[Exercise aim] When you reach the line in the data below that contains "Lemma block_rest_symbol data", please start repeating lines exactly, and stop after the line that contains "rewrite Hs in E.", repeating nothing else.

Saved data entries

= = = = =

(* ===== verification/InflateReadSym.v ===== *)
(** Reading the symbols of a compressed block, bit by bit and with [inflate_fast()]. *)
From S2P Require Import Prelude Record Bits Huffman InfTrees Inffixed InfTreesProof InfDecode Fixed.
From S2P Require Import Lz DeflateFormat Crc32 Adler32 InflateState InflateMonad InfFast Inflate InflateWp.
From S2P Require Import InflateSym InfFastProof InflateInv InflateSafe1 InflateSafe2 InflateSafe3 InflateSafe4 InflateSafe5.
From S2P Require Import InflateRead InflateReadBlock.

(** ** The symbol at the front of a block *)
Lemma block_rest_symbol data tail ll dl last s n h sy k :
  Z.of_nat (length ll) <= type_syms LENS -> Z.of_nat (length dl) <= type_syms DISTS ->
  block_rest data tail ll dl last s n h -> symbol_at LENS ll s = Some (sy, k) ->
  k <= n /\ match sy with
    | Literal b => block_rest data tail ll dl last (s / 2 ^ k) (n - k) (h ++ [b])
    | EndBlock => rest_read data tail last (s / 2 ^ k) (n - k) h
    | Base v e => lenext_rest data tail ll dl last (s / 2 ^ k) (n - k) h v e
    | Invalid => False
    end.
Proof.
  intros Hll Hdl Hb Hs. destruct (symbol_at_facts _ _ Hll _ _ _ Hs) as [Hk Hsy]. unfold lenext_rest, dist_rest, distext_rest, copy_rest.
  destruct (block_rest_step _ _ _ _ _ _ _ _ Hb) as [(k' & E & Hk' & Hr)|(k' & h1 & E & Hk' & Hr)]; unfold lz_step in E; rewrite Hs in E.
  - destruct sy as [b| |v e|]; try done; [injection E as <-; split; [lia|done]|]. destruct (symbol_at DISTS dl _) as [[[b| |w e2|] k2]|]; try done. by destruct (_ <? _).
  - destruct sy as [b| |v e|]; try done; [injection E as <- <-; split; [lia|done]|].
    destruct (symbol_at DISTS dl (s / 2 ^ (k + e))) as [[sy2 k2]|] eqn:Hs2; [|done]. destruct (symbol_at_facts _ _ Hdl _ _ _ Hs2) as [Hk2 Hsy2].
    destruct sy2 as [b| |w e2|]; try done. destruct (Z.ltb_spec (Z.of_nat (length h)) (w + (s / 2 ^ (k + e + k2)) mod 2 ^ e2)); [done|]. injection E as <- <-.
    assert (0 <= e /\ 0 <= e2) as [He He2] by (destruct Hsy as [(_ & _ & ? & _)|(? & _)]; [|done]; destruct Hsy2 as [(? & _)|(_ & _ & ? & _)]; [done|]; lia).
    split; [lia|]. split; [lia|]. exists w, e2, k2. rewrite !div_pow2_add by lia. split; [done|]. split; [lia|]. split; [lia|]. split; [lia|].
    by replace (n - k - e - k2 - e2) with (n - (k + e + k2 + e2)) by lia.
Qed.

(** ** The macros *)
Lemma wp_extra_read (L : ctx -> Prop) (R : Z -> ctx -> Prop) (f : inflate_state -> Z) `{!Setter f} (Q : () -> ctx -> Prop) c :
  input_ok c -> 0 <= s_extra (c_st c) <= 13 -> r_bits (c_r c) - 8 < s_extra (c_st c) -> 0 <= f (c_st c) < 65536 -> s_extra (c_st c) <= nbits c ->
  (s_extra (c_st c) = 0 -> Q tt c) ->
  (forall next have hold bits back, in_ok (in_buf (c_strm c)) next have -> hold_ok hold bits -> bits <= 7 ->
     next + have = r_next (c_r c) + r_have (c_r c) -> bits + 8 * have = nbits c - s_extra (c_st c) -> have <= r_have (c_r c) ->
     stream (in_buf (c_strm c)) next have hold bits = stream_of c / 2 ^ s_extra (c_st c) ->
     Q tt (Ctx (c_strm c) (upd s_back (fun _ => back) (upd f (fun _ => f (c_st c) + stream_of c mod 2 ^ s_extra (c_st c)) (c_st c)))
             (c_r (at_input c next have hold bits)))) ->
  wp L R (add_extra f) Q c.
Proof.
  intros Hc He Hb Hf Hn Q0 Q1. unfold add_extra. wp_steps. set (x := s_extra (c_st c)) in *. apply wp_when; [|intros E%nz_false; by apply Q0].
  intros E%nz_true. apply wp_bind, wp_needbits; [done|lia|left; lia| |].
  2:{ intros nx hd bt [_ _ _ Sb _ _] Hlt. unfold nbits in Hn. lia. }
  intros nx hv hd bt [Si Sh Se Sb Sm Ss] Hx Hmx _. wp_steps. apply wp_bits; csimp_goal; [lia|]. wp_steps. apply wp_dropbits; csimp_goal; [done|lia|lia|]. wp_steps.
  assert (Hp : 0 < 2 ^ x) by (apply pow2_pos; lia). assert (2 ^ x <= 2 ^ 13) by (apply Z.pow_le_mono_r; lia).
  assert (Hm := Z.mod_pos_bound hd (2 ^ x) Hp). rewrite (u32_small (f (c_st c) + hd mod 2 ^ x)) by lia.
  rewrite <- (stream_mod (in_buf (c_strm c)) nx hv hd bt x), Ss by lia. unfold nbits in *. apply Q1; try (done || lia); [apply hold_drop; (done || lia)|].
  rewrite stream_drop, Ss by lia. done.
Qed.

Lemma wp_decode_read (L : ctx -> Prop) (R : Z -> ctx -> Prop) type st ptr root ls link (Q : code -> ctx -> Prop) c sy k :
  good_table type (code_at st ptr) root ls -> (forall h e, code_at st ptr (h mod 2 ^ root) = Some e -> link e = is_link e) ->
  c_st c = st -> input_ok c -> fed st ptr root (r_hold (c_r c)) (r_bits (c_r c)) ->
  symbol_at type ls (stream_of c) = Some (sy, k) -> k <= nbits c ->
  (forall next have hold bits here back, in_ok (in_buf (c_strm c)) next have -> hold_ok hold bits -> bits <= 7 ->
     next + have = r_next (c_r c) + r_have (c_r c) -> bits + 8 * have = nbits c - k -> have <= r_have (c_r c) ->
     stream (in_buf (c_strm c)) next have hold bits = stream_of c / 2 ^ k ->
     classify (op here) (val here) = Some sy ->
     Q here (Ctx (c_strm c) (upd s_back (fun _ => back) st) (c_r (at_input c next have hold bits)))) ->
  wp L R (decode_symbol link ptr root) Q c.
Proof.
  intros G Hlink Est Hc Hf Hs Hn HQ. eapply (wp_decode_symbol _ _ type st); [exact G|done..| |].
  - intros nx hv hd bt o v k' here back Hsi Hj E Hk Eo Ev. assert (Hb7 := fed_after _ _ _ _ _ _ _ _ _ _ _ Hsi Hf (proj2 Hc) Hj E).
    destruct Hsi as [Si Sh Se Sb Sm Ss]. destruct (lookup_symbol _ _ _ _ G hd (stream_of c) _ _ _ E) as (sy' & Hcl & _ & Hs').
    { rewrite <- Ss. symmetry. apply stream_mod. destruct (lookup_facts _ _ _ _ G _ _ _ _ E) as (? & _). lia. }
    rewrite Hs in Hs'. injection Hs' as <- <-. destruct (lookup_facts _ _ _ _ G _ _ _ _ E) as (Hk1 & _). unfold nbits in *.
    apply HQ; try (done || lia); [apply hold_drop; (done || lia)|rewrite stream_drop, Ss by lia; done|by rewrite Eo, Ev].
  - intros nx hd bt [Si Sh Se Sb Sm Ss] (o & v & k' & E & Hlt). exfalso. destruct (lookup_facts _ _ _ _ G _ _ _ _ E) as (_ & sy' & _ & _ & Hs').
    assert (Ehd : stream (in_buf (c_strm c)) nx 0 hd bt = hd) by (unfold stream, bytes_at; rewrite take_0; cbn [le]; lia). rewrite <- Ss, Ehd, Hs' in Hs. injection Hs as -> ->. unfold nbits in Hn. lia.
Qed.

Section symbols.
Context (data : list Z) (tail : Z -> Z -> Prop) (p0 wrap flags check rest : Z).
Abbreviation read_ok := (read_ok data tail p0 wrap flags check rest).

Lemma read_DISTEXT : read_ok case_DISTEXT DISTEXT.
Proof.
  opening. destruct Smode as (Ht & Hb & He & Ho & Ho' & Hl). destruct Hrd as (ll & dl & Hc & Hn & Hr). assert (0 < 2 ^ s_extra st) by (apply pow2_pos; lia).
  unfold case_DISTEXT. apply wp_bind, wp_extra_read; csimp_goal; try (done || lia).
  - intros E0. rewrite E0 in Ho', Hr. rewrite Z.div_1_r, Z.mod_1_r, Z.sub_0_r, Z.add_0_r in Hr. wp_steps. apply (read_MATCH _ _ _ _ _ _ _ K); csimp_goal; [|done|].
    + rebuild. cbn [mode_ok]; csimp_goal. split; [by eapply (tables_ok_upd st)|]. lia.
    + reading_tac. exists ll, dl. split; [by eapply (codes_for_upd st)|done].
  - intros nx hv hd bt back Hi Hho Hb7 Hend Hbits Hhv Hstr. unfold stream_of, nbits, out_hist in *. csimp. set (s := stream (in_buf strm) next have hold bits) in *.
    assert (Hm := Z.mod_pos_bound s (2 ^ s_extra st) ltac:(lia)). wp_steps. apply (read_MATCH _ _ _ _ _ _ _ K); csimp_goal; [|done|].
    + rebuild. cbn [mode_ok]; csimp_goal. split; [by eapply (tables_ok_upd st)|]. lia.
    + reading_tac. unfold stream_of, nbits, out_hist. csimp_goal. exists ll, dl. split; [by eapply (codes_for_upd st)|]. by rewrite Hstr, Hbits.
Qed.

Lemma read_DIST : read_ok case_DIST DIST.
Proof.
  opening. destruct Smode as (Ht & Hf & Hl). destruct Hrd as (ll & dl & Hc & w & e & k & Hs & Hk & Hr). assert (Hc' := Hc). destruct Hc' as [Gl Gd].
  unfold case_DIST. wp_steps. eapply (wp_decode_read _ _ DISTS st); [exact Gd|intros h e' He'; by eapply dist_link|done|by split|done|exact Hs|done|].
  intros nx hv hd bt here back Hi Hho Hb7 Hend Hbits Hhv Hstr Hcl. destruct (symbol_at_facts DISTS dl (gt_syms _ _ _ _ Gd) _ _ _ Hs) as [_ Hok].
  destruct (classify_tests _ _ _ Hcl) as (_ & -> & Hx & [= _ _ H64 _ H15]). rewrite H64. csimp_goal. wp_steps. rewrite H15. destruct Hok as [(? & _)|(_ & Hv & Hx' & Hvx)]; [done|].
  unfold stream_of, nbits, out_hist in *. csimp. apply (read_DISTEXT K); csimp_goal; [|done|].
  - rebuild. cbn [mode_ok]; csimp_goal. split; [by eapply (tables_ok_upd st)|]. lia.
  - reading_tac. unfold stream_of, nbits, out_hist. csimp_goal. exists ll, dl. split; [by eapply (codes_for_upd st)|]. by rewrite Hstr, Hbits.
Qed.

Lemma read_LENEXT : read_ok case_LENEXT LENEXT.
Proof.
  opening. destruct Smode as (Ht & Hb & He & Ho & Ho'). destruct Hrd as (ll & dl & Hc & Hn & Hr). assert (0 < 2 ^ s_extra st) by (apply pow2_pos; lia).
  assert (Hdist : forall st' hold bits, s_codes st' = s_codes st -> s_lencode st' = s_lencode st -> s_lenbits st' = s_lenbits st ->
    s_distcode st' = s_distcode st -> s_distbits st' = s_distbits st -> bits <= 7 -> 3 <= s_length st' <= 258 -> mode_ok DIST st' hold bits).
  { intros st' h b E1 E2 E3 E4 E5 Hb7 Hl. assert (Ht' : tables_ok st') by (by eapply (tables_ok_upd st)).
    split; [done|]. split; [|lia]. by apply (tables_fed_few st' h b). }
  unfold case_LENEXT. apply wp_bind, wp_extra_read; csimp_goal; try (done || lia).
  - intros E0. rewrite E0 in Ho', Hr. rewrite Z.div_1_r, Z.mod_1_r, Z.sub_0_r, Z.add_0_r in Hr. wp_steps. apply (read_DIST K); csimp_goal; [|done|].
    + rebuild. apply Hdist; csimp_goal; (done || lia).
    + reading_tac. exists ll, dl. split; [by eapply (codes_for_upd st)|done].
  - intros nx hv hd bt back Hi Hho Hb7 Hend Hbits Hhv Hstr. unfold stream_of, nbits, out_hist in *. csimp. set (s := stream (in_buf strm) next have hold bits) in *.
    assert (Hm := Z.mod_pos_bound s (2 ^ s_extra st) ltac:(lia)). wp_steps. apply (read_DIST K); csimp_goal; [|done|].
    + rebuild. apply Hdist; csimp_goal; (done || lia).
    + reading_tac. unfold stream_of, nbits, out_hist. csimp_goal. exists ll, dl. split; [by eapply (codes_for_upd st)|]. by rewrite Hstr, Hbits.
Qed.

(** [inflate_fast()]: it reads the same symbols. *)
Lemma strm_hist_out strm st start q :
  s_wsize st = 0 -> z_next_out strm - (start - z_avail_out strm) = q ->
  strm_hist strm st start = bytes_at (out_buf strm) q (z_next_out strm - q).
Proof.
  intros Hw Hq. unfold strm_hist, st_hist, hist_of. rewrite Hw. replace (z_next_out strm - q) with (start - z_avail_out strm) by lia. rewrite Hq. by destruct (s_window st).
Qed.

Lemma fast_reads strm st start ll dl strm' st' q last n :
  fast_done strm st start ll dl strm' st' -> s_wsize st = 0 -> z_next_out strm - (start - z_avail_out strm) = q -> s_mode st = LEN ->
  n = s_bits st + 8 * z_avail_in strm ->
  block_rest data tail ll dl last (strm_stream strm st) n (bytes_at (out_buf strm) q (z_next_out strm - q)) ->
  s_mode st' = LEN /\ block_rest data tail ll dl last (strm_stream strm' st') (s_bits st' + 8 * z_avail_in strm') (bytes_at (out_buf strm') q (z_next_out strm' - q)) \/
  s_mode st' = TYPE /\ rest_read data tail last (strm_stream strm' st') (s_bits st' + 8 * z_avail_in strm') (bytes_at (out_buf strm') q (z_next_out strm' - q)).
Proof.
  intros D Hw Hq Em En Hb. destruct (fd_st _ _ _ _ _ _ _ D) as (m & Est & used & h' & Hr & Hh & Hm). assert (Ho := fd_oend _ _ _ _ _ _ _ D).
  assert (Hw' : s_wsize st' = 0) by (by rewrite Est). assert (Em' : s_mode st' = m) by (by rewrite Est). clear Est.
  rewrite (strm_hist_out _ _ _ q Hw Hq) in Hr. rewrite (strm_hist_out strm' st' start q Hw' ltac:(lia)) in Hh. rewrite Hh, Em'. apply (block_rest_runs _ _ _ _ _ _ _ _ _ _ Hr) in Hb. assert (Hu := lz_runs_nonneg _ _ _ _ _ _ Hr).
  destruct Hm as [(-> & Es & En')|[(-> & u & Hu' & Es & En')|(_ & He)]]; rewrite ?Es.
  - left. split; [done|]. by replace (s_bits st' + 8 * z_avail_in strm') with (n - used) by lia.
  - right. split; [done|]. destruct (block_rest_step _ _ _ _ _ _ _ _ Hb) as [(k & E & Hk & Hrest)|(k & h1 & E & _)]; rewrite Hu' in E; [|done]. injection E as <-. rewrite div_pow2_add in Hrest by lia.
    by replace (s_bits st' + 8 * z_avail_in strm') with (n - used - u) by lia.
  - by apply block_rest_ok in Hb.
Qed.

Lemma read_LEN : read_ok case_LEN LEN.
Proof.
  opening. destruct Smode as (Ht & Hf). destruct Hrd as (ll & dl & Hc & Hblk). assert (Hc' := Hc). destruct Hc' as [Gl Gd]. unfold case_LEN. wp_steps. destruct ((6 <=? have) && (258 <=? left)) eqn:Ec.
  - apply andb_true_iff in Ec as [Ec1%Z.leb_le Ec2%Z.leb_le]. apply wp_bind, wp_restore. wp_steps. unfold id. assert (Hst : state_ok LEN st hold bits) by (by split).
    destruct (inflate_fast_spec _ _ _ _ _ (len_fast_pre _ _ _ _ _ _ _ _ _ _ _ Iin Iout Hst Gl Gd ltac:(done) ltac:(done))) as (strm' & st' & E & D).
    eapply wp_lift; [exact E|]. cbv beta iota. apply wp_bind, wp_assign, wp_bind, wp_load. wp_steps. clear E.
    assert (Hfr := fast_reads _ _ _ _ _ _ _ p0 (nz (s_last st)) (bits + 8 * have) D Ewin Estart Emode eq_refl Hblk).
    destruct D as [(msg & Es) (m & Est & _) _ _ _ _ _ _ Doend _ _ _]. csimp.
    assert (Eto : z_total_out strm' = z_total_out strm) by (by rewrite Es).
    assert (Hsame : s_codes st' = s_codes st /\ s_lencode st' = s_lencode st /\ s_lenbits st' = s_lenbits st /\ s_distcode st' = s_distcode st /\ s_distbits st' = s_distbits st /\
      s_last st' = s_last st /\ s_wsize st' = s_wsize st /\ (s_wrap st', s_flags st', s_check st', s_total st') = (s_wrap st, s_flags st, s_check st, s_total st)) by (rewrite Est; done).
    clear Es Est. destruct Hsame as (E1 & E2 & E3 & E4 & E5 & E6 & E7 & E8). injection E8 as E81 E82 E83 E84. unfold stream_of, nbits, out_hist in *. csimp.
    assert (Hcf : codes_for st' ll dl) by (by eapply (codes_for_upd st)).
    destruct Hfr as [[Em Hrest]|[Em Hrest]]; rewrite Em; case_bool_decide; try done; cbn [when_]; wp_steps.
    + split; [split; csimp_goal; (lia || congruence)|]. unfold reads. csimp_goal. rewrite Em, E6. by exists ll, dl.
    + split; [split; csimp_goal; (lia || congruence)|]. unfold reads. csimp_goal. rewrite Em, E6. done.
  - clear Ec. wp_steps. destruct (gt_lookup _ _ _ _ Gl (stream (in_buf strm) next have hold bits)) as (o0 & v0 & k & sy & _ & _ & Hs). unfold stream_of, nbits, out_hist in *. csimp.
    destruct (block_rest_symbol _ _ _ _ _ _ _ _ _ _ (gt_syms _ _ _ _ Gl) (gt_syms _ _ _ _ Gd) Hblk Hs) as [Hk Hsy]. destruct (symbol_at_facts LENS ll (gt_syms _ _ _ _ Gl) _ _ _ Hs) as [_ Hok].
    eapply (wp_decode_read _ _ LENS (upd s_back (fun _ => 0) st)); [exact Gl|done|done|by split|done|exact Hs|done|].
    intros nx hv hd bt here back Hi Hho Hb7 Hend Hbits Hhv Hstr Hcl. assert (H := classify_tests _ _ _ Hcl). unfold stream_of, nbits in *. csimp. wp_steps. rewrite <- Hstr, <- Hbits in Hsy.
    destruct sy as [b| |w x|]; cbn in Hok.
    + destruct H as (-> & ->). cbn [Z.eqb]. wp_steps. reading_tac. exists ll, dl. split; [by eapply (codes_for_upd st)|]. unfold u8. rewrite Z.mod_small by lia. done.
    + destruct H as (Ho & [= _ H32 H64 _ _]). apply Z.eqb_neq in Ho. rewrite Ho, H32. wp_steps. reading_tac. done.
    + destruct H as (Ho & -> & Hx & [= _ H32 H64 _ H15]). apply Z.eqb_neq in Ho. rewrite Ho, H32, H64. wp_steps. rewrite H15. destruct Hok as [(_ & Hv & Hx' & Hvx)|(? & _)]; [|done].
      apply (read_LENEXT K); csimp_goal; [|done|].
      * rebuild. cbn [mode_ok]; csimp_goal. split; [by eapply (tables_ok_upd st)|]. lia.
      * reading_tac. exists ll, dl. split; [by eapply (codes_for_upd st)|]. done.
    + done.
Qed.

Lemma read_LEN_ : read_ok case_LEN_ LEN_.
Proof.
  opening. destruct Hrd as (ll & dl & Hc & Hblk). unfold case_LEN_. wp_steps. apply (read_LEN K); csimp_goal; [rebuild|done|]. reading_tac. exists ll, dl. split; [by eapply (codes_for_upd st)|done].
Qed.
End symbols.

= = = = =

[Answer section]
Lemma block_rest_symbol data tail ll dl last s n h sy k :
  Z.of_nat (length ll) <= type_syms LENS -> Z.of_nat (length dl) <= type_syms DISTS ->
  block_rest data tail ll dl last s n h -> symbol_at LENS ll s = Some (sy, k) ->
  k <= n /\ match sy with
    | Literal b => block_rest data tail ll dl last (s / 2 ^ k) (n - k) (h ++ [b])
    | EndBlock => rest_read data tail last (s / 2 ^ k) (n - k) h
    | Base v e => lenext_rest data tail ll dl last (s / 2 ^ k) (n - k) h v e
    | Invalid => False
    end.
Proof.
  intros Hll Hdl Hb Hs. destruct (symbol_at_facts _ _ Hll _ _ _ Hs) as [Hk Hsy]. unfold lenext_rest, dist_rest, distext_rest, copy_rest.
  destruct (block_rest_step _ _ _ _ _ _ _ _ Hb) as [(k' & E & Hk' & Hr)|(k' & h1 & E & Hk' & Hr)]; unfold lz_step in E; rewrite Hs in E.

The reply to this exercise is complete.